Team Musk battle-anthem

NOTE FROM JEFF: I want to make sure that people reading this realize that it's A BIT OF SATIRE...not 'fake news', not an attack, not even 'open criticism'...I'm just having a bit of fun, exercising my rusty comedy science-fiction writing skills; shedding some light on real issues of the day like the bloated military juggernaut;  the questionable nature of the whole 'climate change' thing and how, in reality, no one seems to know if it is, for example, a cause or an effect, and if either, of or from what, as well as how it really does seem to be treated just like a nebulous lurking bogey monster with a mind of its own; and good-natured poking at someone who I'm sure has the best interests of his fellow life forms and home planet at heart. Maybe that's why he wants to go and live on Mars. What actually inspired this was the numerous posts on social media on how 'Elon Musk is making his biggest investment ever...$700 million to help people to become financially independent' or something like that. Read, enjoy...and ponder what I'm actually saying. Remember..."CC don't surf." Just in:  James Cameron (his new 'cc'-inspired film, Climatar; Arnold Schwarznegger (The Acclimatator, or How I Got Used to Unreality) and Clint Eastwood (The Good, The Bad, and Climate Change) are joining the 'CC team', and Musk has been officially promoted: he's now known as General Electric. See you in orbit...beneath the Van Allen belts :)

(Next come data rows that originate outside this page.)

(** The derivation tree never shrinks: once its 2048 nodes are used up, no
    entry point ever creates a capability again, whatever is closed or revoked
    in between. *)
Theorem node_table_never_recovers (st st1 : CoreState)
    (Hr : cap_reachable st) (Hfull : length (nodes st) = MAX_CAP_NODES)
    (Hlater : rtc cap_step st st1) :
  (∀ k h st2, create_object k st1 ≠ (Ok h, st2)) ∧
  (∀ p req h st2, grant p req st1 ≠ (Ok h, st2)) ∧
  (∀ p req h st2, lend p req st1 ≠ (Ok h, st2)) ∧
  (∀ p req h st2, transfer p req st1 ≠ (Ok h, st2)).
Proof.
  destruct (evolves_steps _ _ (reachable_wf _ Hr) Hlater) as [Hwf1 Hext1].
  assert (MAX_CAP_NODES ≤ length (nodes st1)) as Hfull1.
  { rewrite <-Hfull. eapply extends_nodes_length, Hext1. }
  assert (∀ par i nw st0 st2, evolves st1 st2 → installed st0 par i nw st2 →
            nodes st0 = nodes st1 → False) as Hno.
  { intros par i nw st0 st2 [Hwf2 _] Hins Hn. pose proof (wf_nodes_size _ Hwf2) as Hsz.
    rewrite (ins_nodes _ _ _ _ _ Hins), length_app, Hn in Hsz. cbn in Hsz. lia. }
  split_and!; intros.
  - intros Hc. destruct (wp_result _ _ _ _ _ Hc (create_object_spec k st1 Hwf1))
      as (nw & st0 & Hev & Hins & -> & _). by eapply Hno.
  - intros Hc. destruct (wp_result _ _ _ _ _ Hc (derive_spec false p req st1 Hwf1))
      as (s & nw & _ & Hev & Hins & _). by eapply Hno.
  - intros Hc. destruct (wp_result _ _ _ _ _ Hc (derive_spec true p req st1 Hwf1))
      as (s & nw & _ & Hev & Hins & _). by eapply Hno.
  - intros Hc. destruct (wp_result _ _ _ _ _ Hc (transfer_spec p req st1 Hwf1))
      as (s & nw & st0 & _ & Hev & Hins & _ & -> & _).
    destruct Hev as [Hwf2 _]. pose proof (wf_nodes_size _ Hwf2) as Hsz. cbn in Hsz.
    rewrite (ins_nodes _ _ _ _ _ Hins), length_app in Hsz. cbn in Hsz. lia.
Qed.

"We are blinded by the delusions that rise from our hollow and rotting social order. It is vain pomposity to believe that humanity can advance while the earth and its native peoples, plants and animals are enslaved, desecrated and destroyed. The dream of human origins and destiny as an evolution from monkeys swinging in trees to men in space suits lumbering off to other planets is an adolescent dream of uninitiated men drunk on the power of the cerebral cortex. Unfortunately, the men who maintain this dream are the ones who hold economic, military and political power today. Whether it be by socio-political revolution, economic disaster, or environmental catastrophes, the overturning of this power is the only hope for the earth. The change must occur while there is still time to nurture the seed and to prepare ourselves inwardly for the dream of regeneration."

Robert Lawlor, Voices of the First Day: Awakening in the Aboriginal Dreamtime, p. 137-138

“Open criticism is the lifeblood of progress both in science and culture at large.” Dr. Nick Begich


 Very Large Array, New Mexico
Arecibo, Puerto Rico


South-African/Canadian Entrepreneur Elon Musk shocked the world last week...using both direct and alternating currents...with his purchase of the entire U.S. military, for an unprecedented cash outlay of $700 Trillion usd. "I had to break into my piggy bank for this one, but what the heck...it's for a good cause", Musk replied when asked if this move would affect him financially. This deal, brokered by Goldman-Sachs, significantly shifts the balance of global economic and geo-political power. 

In this transaction Musk has gained ownership of

1) 10,234 nuclear missiles
2) 874 battleships, destroyers and aircraft carriers
3) 278 nuclear submarines
4) 423 satellites
5) 290 high-powered microwave transmitters
6) 78,944 DEW's (directed energy weapons)
7) 776,930,544 drones
8) 27,885 fighter planes and bombers
9) 872,775 tanks
10) 10,467,288 personnel in the 'big four' armed services
11) 17,556,833 bureaucratic functionaries
12) 234,445 military intelligence personnel
13) 88,334,678 assorted guns
14) 2,234,456,787,002 rounds of ammunition
15) 946 official and 3,344 unofficial military bases in over 200 countries
16) 87,009,655 drums of nerve gas
17) 234,556,812 flame throwers
18) 665,778,933 grenades
19) 543,981,245 land and sea mines
20) 776,901,664 cannisters of germ warfare brew
21) 778,990 $3000 screw-drivers
22) the science and engineering departments of every major college and university
23) controlling stock in most major corporations and banks
24) the Pentagon
25) Hollywood
26) the CIA, NSA, NGA and other assorted TAO's
28) 887,993,566 remotely-controlled dolphins, donkeys, snakes, spiders, ticks and amoebas
29) the 'next generation' of administration secretly installed since 9/11
30) thousands of 'top secret', 'classified' and 'black budget' projects (some of which Musk has already been involved in, like the reverse engineering of interstellar space-craft)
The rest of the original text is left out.